**DATASET**.
[Start of section]

(** * Blogicum: visibility and ownership rules of the blog views

    A shallow embedding of [blogicum/blog/views.py] and
    [blogicum/blog/forms.py].  The database is a record of tables, each a
    finite map from primary key to row; a view is a function from the
    store, the server clock and the request to a result (and, for the
    views that write, to the next store).  Exceptions raised by a view
    ([Http404] and the like) are results of their own.  The views
    [edit_profile] and [registration], which write users only, answer
    with a response type of their own and come after the others. *)

From Stdlib Require Import ZArith.
From stdpp Require Import gmap strings list fin_maps sorting.

Local Open Scope Z_scope.

(** ** The data model

    A model instance is a pair of its primary key and its row; a foreign
    key is the primary key of the row it refers to. *)

Module User.
Record t := mk {
  username : string;
  first_name : string;
  last_name : string;
  email : string
}.
End User.

Module Category.
Record t := mk {
  title : string;
  slug : string;
  is_published : bool
}.
End Category.

Module Location.
Record t := mk { name : string }.
End Location.

Module Post.
Record t := mk {
  title : string;
  text : string;
  pub_date : Z;
  author : nat;
  location : option nat;
  category : option nat;
  image : option string;
  is_published : bool
}.
End Post.

Module Comment.
Record t := mk {
  text : string;
  created_at : Z;
  post : nat;
  author : nat
}.
End Comment.

Record Store := mkStore {
  users : gmap nat User.t;
  categories : gmap nat Category.t;
  locations : gmap nat Location.t;
  posts : gmap nat Post.t;
  comments : gmap nat Comment.t
}.

(** ** Requests and results *)

Record Request := mkRequest {
  method : string;
  get_full_path : string;            (* the path with its query string *)
  user : option (nat * User.t);      (* [None] is the anonymous user *)
  GET : gmap string string;
  POST : gmap string string;
  FILES : gmap string string
}.

Definition is_authenticated (request : Request) : bool :=
  match user request with Some _ => true | None => false end.

(** [request.user == obj] for a user with primary key [pk]: model instances
    compare by primary key, and the anonymous user equals no row. *)
Definition user_eq (request : Request) (pk : nat) : bool :=
  match user request with
  | Some (k, _) => bool_decide (k = pk)
  | None => false
  end.

Inductive Url :=
| url_post_detail (id : nat)          (* 'blog:post_detail' *)
| url_profile (username : string)     (* 'blog:profile' *)
| url_login (next : string).          (* settings.LOGIN_URL?next=... *)

(** A form object: the data it was bound to, if any, and its instance. *)
Record Form (I : Type) := mkForm {
  form_data : option (gmap string string * gmap string string);
  form_instance : option I
}.
Arguments mkForm {I} _ _.
Arguments form_data {I} _.
Arguments form_instance {I} _.

(** A post of a listing, annotated with [comment_count]. *)
Record PostRow := mkRow {
  pk : nat;
  row : Post.t;
  comment_count : nat
}.

Record Paginator := mkPaginator {
  pg_object_list : list PostRow;
  per_page : Z
}.

Record Page := mkPage {
  object_list : list PostRow;
  number : Z;
  paginator : Paginator
}.

Inductive Context :=
| ctx_index (page_obj : Page)
| ctx_detail (post : nat * Post.t) (comments : list (nat * Comment.t))
             (form : option (Form (nat * Comment.t)))
| ctx_category (category : nat * Category.t) (page_obj : Page)
| ctx_profile (profile : nat * User.t) (page_obj : Page)
| ctx_create (form : Form (nat * Post.t))
| ctx_comment (form : option (Form (nat * Comment.t))) (comment : nat * Comment.t).

Inductive HttpResponse :=
| Render (template : string) (context : Context)
| Redirect (to : Url)
| NotAllowed (permitted : list string).

Inductive Exception :=
| Http404 (msg : string)
| MultipleObjectsReturned
| PageNotAnInteger
| EmptyPage.

(** What a view gives back: a response, or the exception it raised. *)
Definition Result : Type := Exception + HttpResponse.

(** The HTTP status the framework answers with. *)
Definition status_code (r : Result) : Z :=
  match r with
  | inr (Render _ _) => 200
  | inr (Redirect _) => 302
  | inr (NotAllowed _) => 405
  | inl (Http404 _) => 404
  | inl _ => 500
  end.

(** An exception propagates out of the view that called the raising code. *)
Definition bind_exc {A B} (e : Exception + A) (k : A → Exception + B)
  : Exception + B :=
  match e with
  | inl exc => inl exc
  | inr a => k a
  end.

Notation "'let!' x := e 'in' k" := (bind_exc e (fun x => k))
  (at level 10, x pattern, e at level 100, k at level 200).

(** ** Querysets

    A queryset is the list of the instances it holds.  [select_related]
    only fetches the related rows along with the posts; the rows a
    queryset holds are those of the table. *)

Definition objects {A} (table : gmap nat A) : list (nat * A) :=
  map_to_list table.

(** [qs.get()] behind [get_object_or_404]: one match is returned, none is
    [Http404], several are [MultipleObjectsReturned]. *)
Definition get_object_or_404 {A} (model : string) (qs : list (nat * A))
  : Exception + (nat * A) :=
  match qs with
  | [] => inl (Http404 ("No " +:+ model +:+ " matches the given query."))
  | [x] => inr x
  | _ :: _ :: _ => inl MultipleObjectsReturned
  end.

(** [post.category] of a post fetched with [select_related('category')]:
    the joined row, [None] when there is none. *)
Definition related_category (st : Store) (p : Post.t) : option Category.t :=
  Post.category p ≫= λ k, categories st !! k.

(** The lookup [category__is_published=True]: the post is joined with its
    category, and the joined row is published. *)
Definition category__is_published (st : Store) (p : Post.t) : bool :=
  match related_category st p with
  | Some c => Category.is_published c
  | None => false
  end.

(** [Count('comments')]: the comments whose post is [k]. *)
Definition count_comments (st : Store) (k : nat) : nat :=
  length (filter (λ c, Comment.post c.2 = k) (objects (comments st))).

Definition annotate (st : Store) (qs : list (nat * Post.t)) : list PostRow :=
  (λ x, mkRow x.1 x.2 (count_comments st x.1)) <$> qs.

(** [order_by('-pub_date')]: no older post before a newer one.  The database
    leaves the order of posts of one date open; the sort fixes one. *)
Definition newest_first : relation PostRow :=
  λ a b, Post.pub_date (row b) ≤ Post.pub_date (row a).

Global Instance newest_first_dec : RelDecision newest_first.
Proof. intros a b. unfold newest_first. apply _. Defined.

Definition order_by_pub_date_desc (qs : list PostRow) : list PostRow :=
  merge_sort newest_first qs.

(** [order_by('created_at')] *)
Definition oldest_first : relation (nat * Comment.t) :=
  λ a b, Comment.created_at a.2 ≤ Comment.created_at b.2.

Global Instance oldest_first_dec : RelDecision oldest_first.
Proof. intros a b. unfold oldest_first. apply _. Defined.

Definition order_by_created_at (qs : list (nat * Comment.t))
  : list (nat * Comment.t) :=
  merge_sort oldest_first qs.

(** ** The paginator (django.core.paginator, with its defaults
    [orphans=0] and [allow_empty_first_page=True]); its methods, which
    call Python's [int], follow with the views *)

Inductive PageArg :=
| arg_none                 (* the request has no 'page' parameter *)
| arg_str (s : string)
| arg_int (n : Z).

Definition page_arg (o : option string) : PageArg :=
  match o with
  | None => arg_none
  | Some s => arg_str s
  end.

Definition count (p : Paginator) : Z := Z.of_nat (length (pg_object_list p)).

(** [ceil(hits / per_page)] with [hits = max(1, count - orphans)] *)
Definition num_pages (p : Paginator) : Z :=
  let hits := Z.max 1 (count p - 0) in
  - ((- hits) `div` per_page p).

(** [object_list[bottom:top]] for [0 <= bottom] *)
Definition slice {A} (l : list A) (bottom top : Z) : list A :=
  take (Z.to_nat (top - bottom)) (drop (Z.to_nat bottom) l).

(** ** Forms (forms.py)

    A bound form reads from the submitted data the fields its [Meta.fields]
    declares and nothing else. *)

Definition PostForm_fields : list string :=
  ["title"; "text"; "pub_date"; "location"; "category"; "image"].

Definition CommentForm_fields : list string := ["text"].

(** The submitted data a form with these fields reads. *)
Definition bound_data (fields : list string) (data : gmap string string)
  : gmap string string :=
  filter (λ kv, kv.1 ∈ fields) data.

(** The cleaned data of a valid [PostForm]. *)
Record PostData := mkPostData {
  cd_title : string;
  cd_text : string;
  cd_pub_date : Z;
  cd_location : option nat;
  cd_category : option nat;
  cd_image : option string
}.

(** [form.save(commit=False)] on a form with an instance: the fields of the
    form are written to the instance, the other fields are kept. *)
Definition construct_instance (cd : PostData) (instance : Post.t) : Post.t :=
  Post.mk (cd_title cd) (cd_text cd) (cd_pub_date cd) (Post.author instance)
          (cd_location cd) (cd_category cd) (cd_image cd)
          (Post.is_published instance).

(** Strings are text in UTF-8, a sequence of bytes.  [str.isspace] holds
    of the characters U+0009 to U+000D, U+001C to U+0020, U+0085, U+00A0,
    U+1680, U+2000 to U+200A, U+2028, U+2029, U+202F, U+205F and U+3000,
    which take one, two or three bytes. *)
Definition code (a : Strings.Ascii.ascii) : nat :=
  Strings.Ascii.nat_of_ascii a.

(** The whitespace characters of one byte. *)
Definition isspace (a : Strings.Ascii.ascii) : bool :=
  let n := code a in
  bool_decide (9 ≤ n ≤ 13)%nat || bool_decide (28 ≤ n ≤ 32)%nat.

(** The whitespace characters of two bytes: U+0085 and U+00A0. *)
Definition isspace2 (a b : Strings.Ascii.ascii) : bool :=
  bool_decide (code a = 194%nat)
  && (bool_decide (code b = 133%nat) || bool_decide (code b = 160%nat)).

[End of section]

**WHAT TO WORK ON**. Locate the string "reads" in the listing above and copy every line where it occurs.

**EXERCISE OUTPUT**.
    A bound form reads from the submitted data the fields its [Meta.fields]
(** The submitted data a form with these fields reads. *)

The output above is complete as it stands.